§ **Brief**: The exercise asks you to copy every line below in which "option" appears.
──────── Record set
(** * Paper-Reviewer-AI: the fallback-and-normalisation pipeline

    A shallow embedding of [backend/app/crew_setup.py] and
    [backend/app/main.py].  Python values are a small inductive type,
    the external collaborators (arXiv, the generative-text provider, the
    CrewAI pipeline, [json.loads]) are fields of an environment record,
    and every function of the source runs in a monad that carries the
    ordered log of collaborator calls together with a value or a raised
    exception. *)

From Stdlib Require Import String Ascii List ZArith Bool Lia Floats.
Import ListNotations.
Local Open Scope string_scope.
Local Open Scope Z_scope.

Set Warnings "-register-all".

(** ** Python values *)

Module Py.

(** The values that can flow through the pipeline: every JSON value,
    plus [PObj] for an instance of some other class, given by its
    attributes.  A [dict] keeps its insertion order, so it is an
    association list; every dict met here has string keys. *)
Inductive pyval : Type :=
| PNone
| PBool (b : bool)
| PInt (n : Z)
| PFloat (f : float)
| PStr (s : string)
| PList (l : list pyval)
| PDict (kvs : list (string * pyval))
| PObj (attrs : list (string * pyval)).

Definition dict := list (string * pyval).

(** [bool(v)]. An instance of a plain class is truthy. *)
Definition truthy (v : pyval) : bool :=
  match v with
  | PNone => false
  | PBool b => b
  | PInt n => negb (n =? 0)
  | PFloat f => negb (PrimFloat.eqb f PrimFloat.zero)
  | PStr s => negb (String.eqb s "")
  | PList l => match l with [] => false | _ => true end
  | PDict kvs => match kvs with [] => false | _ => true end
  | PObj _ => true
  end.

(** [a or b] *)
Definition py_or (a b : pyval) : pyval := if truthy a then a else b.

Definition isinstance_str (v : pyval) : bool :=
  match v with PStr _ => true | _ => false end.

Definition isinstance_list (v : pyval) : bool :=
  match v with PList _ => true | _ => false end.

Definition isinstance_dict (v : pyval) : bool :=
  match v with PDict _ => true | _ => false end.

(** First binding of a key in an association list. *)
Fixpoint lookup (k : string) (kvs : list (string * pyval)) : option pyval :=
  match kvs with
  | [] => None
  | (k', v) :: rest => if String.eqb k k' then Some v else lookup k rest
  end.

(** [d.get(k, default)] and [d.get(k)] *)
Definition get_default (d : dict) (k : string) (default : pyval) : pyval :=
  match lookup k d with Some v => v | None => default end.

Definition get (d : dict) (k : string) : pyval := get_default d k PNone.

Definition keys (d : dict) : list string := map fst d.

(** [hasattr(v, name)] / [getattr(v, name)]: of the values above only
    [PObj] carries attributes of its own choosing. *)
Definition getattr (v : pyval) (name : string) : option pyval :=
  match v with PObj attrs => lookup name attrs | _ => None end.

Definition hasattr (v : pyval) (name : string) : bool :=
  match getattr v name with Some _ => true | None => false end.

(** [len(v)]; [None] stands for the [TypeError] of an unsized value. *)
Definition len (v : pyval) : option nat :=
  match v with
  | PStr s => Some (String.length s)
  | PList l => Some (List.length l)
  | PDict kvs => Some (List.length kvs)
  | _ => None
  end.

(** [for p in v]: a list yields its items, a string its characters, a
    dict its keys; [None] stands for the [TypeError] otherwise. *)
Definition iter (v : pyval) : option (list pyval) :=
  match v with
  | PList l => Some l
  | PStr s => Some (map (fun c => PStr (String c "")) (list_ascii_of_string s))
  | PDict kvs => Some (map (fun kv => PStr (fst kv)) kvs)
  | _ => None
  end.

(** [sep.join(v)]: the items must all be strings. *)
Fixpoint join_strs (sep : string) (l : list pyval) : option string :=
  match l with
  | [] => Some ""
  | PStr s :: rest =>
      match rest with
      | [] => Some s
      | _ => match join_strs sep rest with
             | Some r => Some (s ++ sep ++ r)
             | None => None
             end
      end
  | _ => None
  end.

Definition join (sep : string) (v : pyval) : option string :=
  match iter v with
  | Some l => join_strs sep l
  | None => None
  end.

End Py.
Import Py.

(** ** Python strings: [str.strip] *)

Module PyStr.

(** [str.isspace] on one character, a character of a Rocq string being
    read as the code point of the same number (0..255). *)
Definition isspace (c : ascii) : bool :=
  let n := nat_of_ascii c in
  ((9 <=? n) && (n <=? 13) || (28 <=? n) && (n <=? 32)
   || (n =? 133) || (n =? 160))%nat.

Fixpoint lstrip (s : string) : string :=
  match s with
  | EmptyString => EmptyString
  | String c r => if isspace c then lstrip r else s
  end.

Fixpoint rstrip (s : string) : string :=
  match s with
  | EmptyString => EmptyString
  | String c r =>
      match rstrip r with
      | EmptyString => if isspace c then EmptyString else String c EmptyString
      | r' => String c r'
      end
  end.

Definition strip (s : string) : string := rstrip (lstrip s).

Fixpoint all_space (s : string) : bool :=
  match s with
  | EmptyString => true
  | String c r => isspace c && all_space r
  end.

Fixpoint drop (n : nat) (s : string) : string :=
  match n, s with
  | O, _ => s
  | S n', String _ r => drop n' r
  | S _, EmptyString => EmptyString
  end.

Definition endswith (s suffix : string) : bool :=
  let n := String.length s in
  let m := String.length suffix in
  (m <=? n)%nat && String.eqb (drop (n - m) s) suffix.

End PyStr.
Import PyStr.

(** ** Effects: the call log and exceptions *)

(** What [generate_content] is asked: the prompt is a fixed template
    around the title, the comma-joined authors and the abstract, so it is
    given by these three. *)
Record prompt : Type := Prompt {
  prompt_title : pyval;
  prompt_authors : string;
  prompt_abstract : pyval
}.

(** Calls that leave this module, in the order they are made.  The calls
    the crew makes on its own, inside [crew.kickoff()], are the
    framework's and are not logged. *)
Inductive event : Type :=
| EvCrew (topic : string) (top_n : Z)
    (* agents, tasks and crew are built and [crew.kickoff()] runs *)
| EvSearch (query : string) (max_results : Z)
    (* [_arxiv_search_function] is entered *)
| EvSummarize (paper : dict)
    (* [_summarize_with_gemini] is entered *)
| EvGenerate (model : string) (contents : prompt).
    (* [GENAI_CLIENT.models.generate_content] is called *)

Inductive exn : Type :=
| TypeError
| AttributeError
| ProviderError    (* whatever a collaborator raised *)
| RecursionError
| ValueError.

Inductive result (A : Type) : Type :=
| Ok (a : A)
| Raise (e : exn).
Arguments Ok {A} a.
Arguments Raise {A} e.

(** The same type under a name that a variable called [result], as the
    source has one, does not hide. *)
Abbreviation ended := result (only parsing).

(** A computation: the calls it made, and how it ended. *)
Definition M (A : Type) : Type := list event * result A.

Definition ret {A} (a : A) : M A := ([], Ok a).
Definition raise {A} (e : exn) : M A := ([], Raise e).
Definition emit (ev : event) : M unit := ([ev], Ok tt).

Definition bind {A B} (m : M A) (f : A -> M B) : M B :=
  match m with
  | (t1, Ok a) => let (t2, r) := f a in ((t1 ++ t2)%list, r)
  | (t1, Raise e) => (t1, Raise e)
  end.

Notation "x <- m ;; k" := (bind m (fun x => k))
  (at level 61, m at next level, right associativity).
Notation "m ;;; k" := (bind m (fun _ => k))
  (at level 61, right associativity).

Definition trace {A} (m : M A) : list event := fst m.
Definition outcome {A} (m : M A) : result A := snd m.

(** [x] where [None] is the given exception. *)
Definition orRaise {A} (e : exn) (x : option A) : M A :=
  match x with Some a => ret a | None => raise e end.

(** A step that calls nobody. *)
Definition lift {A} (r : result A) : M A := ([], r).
────────────────
§ **Answer box**:
Fixpoint lookup (k : string) (kvs : list (string * pyval)) : option pyval :=
Definition getattr (v : pyval) (name : string) : option pyval :=
Definition len (v : pyval) : option nat :=
Definition iter (v : pyval) : option (list pyval) :=
Fixpoint join_strs (sep : string) (l : list pyval) : option string :=
Definition join (sep : string) (v : pyval) : option string :=
Definition orRaise {A} (e : exn) (x : option A) : M A :=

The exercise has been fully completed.